Thanks to a shockproofing device Breguet developed, the timepieces made in his 100-man workshop were more durable and reliable than any had been before. (The nearly 300 years that had passed since the Nuremberg eggs, whose fragility made the name doubly apt, had done little to make watches sturdier.) They also looked completely different from the elaborately decorated rococo styles that had been in vogue. Breguet's watches had slim, graceful cases and simple faces. An engraving process called "engine turning," yet another Breguet invention, gave the dials a rich, satiny finish. Even the watches' hands were stand-outs, bearing elegantly tapered tips embellished, for greater visibility, with small open circles. Watch designers today still use "Breguet" hands to impart a look of elegance.

Breguet's life bridged two eras in watch history. The first was one of hand craftsmanship catering to the wealthy few, an age Breguet epitomized with his exquisite, custom-made pieces. The second, already underway when Breguet died, would be increasingly dominated by mass production and mass demand, the hallmarks of the industrial Revolution.

The swelling urban population needed watches to keep the machinery of the burgeoning factories, and of city life in general, running smoothly. In 1825 came a dramatic event that accelerated the growth in demand for watches: The world's first steam-operated freight and passenger railroad went into operation in England. Rail transport soon spread throughout Europe and America, and with it a need for portable timepieces.

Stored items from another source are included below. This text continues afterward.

(** * EduGenius: content model, quiz engine, audio decoding and generation
      orchestration

    A shallow embedding of the TypeScript sources, one module per source
    file (the repository keeps some of them in one file, one after the
    other):
    - [Types]: src/types.ts;
    - [GeminiService]: services/geminiService.ts ([decodeAudioData], second
      part of src/main.tsx);
    - [InteractivePlayer]: src/components/InteractivePlayer.tsx
      ([toggleAnswer], [score], [stopAudio], [toggleAudio]);
    - [LMSPlayer]: src/components/LMSPlayer.tsx ([toggleAnswer]);
    - [CourseBuilder]: components/CourseBuilder.tsx ([generateLessonBody],
      [toggleQuizAnswer], [addQuizQuestion]);
    - [App]: App.tsx ([startInteractiveGeneration], second part of
      components/CourseBuilder.tsx);
    followed by the properties of the specification, stated over these
    definitions.

    Conventions.  A JS array is a [list]; an object used as a map from
    numbers ([Record<number, number[]>]) is a [gmap nat]; a [Set<string>] is
    a [gset string]; an optional field [f?: T] is an [option T]; a call that
    can throw returns a [result].  React state is threaded explicitly: an
    event handler is a function from the component state to the next one,
    and an [async] function is cut at its [await]: the part before it and
    the part that runs when the awaited promise settles. *)

From Stdlib Require Import ZArith QArith Qround Floats Uint63 String List Lia.
From Stdlib Require Strings.Byte.
From stdpp Require Import base option list gmap strings sets pretty.

Import ListNotations.
#[local] Open Scope string_scope.
#[local] Open Scope list_scope.
#[local] Open Scope nat_scope.

(** ** JavaScript values shared by all modules *)

Module Js.

(** The exceptions the modelled code can raise. *)
Inductive Error : Set :=
| RangeError          (* typed-array construction over a misaligned buffer *)
| TypeError           (* property access on [undefined] *)
| NotSupportedError   (* Web Audio: argument outside its nominal range *)
| ServiceError.       (* a rejected promise of the generative service *)

Definition result (A : Type) : Type := Error + A.
Definition ok {A} (a : A) : result A := inr a.
Definition throw {A} (e : Error) : result A := inl e.

Definition bind {A B} (r : result A) (k : A → result B) : result B :=
  match r with
  | inl e => inl e
  | inr a => k a
  end.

The railway, in turn, led to the institution of standard time zones, first in the U.S. (in 1883) and then throughout the world. (Prior to that, there were nearly 300 local times in this country alone.) That made watches all the more desirable, since they now told the wearer not just the time at home but everywhere else in the world. World watch production increased by nearly 10 times to 2.5 million between 1800 and 1875.

About two-thirds of those watches were made in Switzerland, which in the late 18th century unseated England as king of the watchmaking world.

In the 19th century came the introduction of standardized, machine made parts in watch factories in Switzerland and the United States. The American company Waltham Watch Co. was an early pioneer of machine production. it and other U.S. companies produced timepieces of unsurpassed quality, and were the reason for America's brief shining moment in watch history in the latter half of the l9th century. For a few years, American watchmaking was the envy of the expert Swiss.

It was the latter, though, who prevailed. Good as the Americans were at mastering machine production, the Swiss were better, with more versatile factories making a broader range of watches.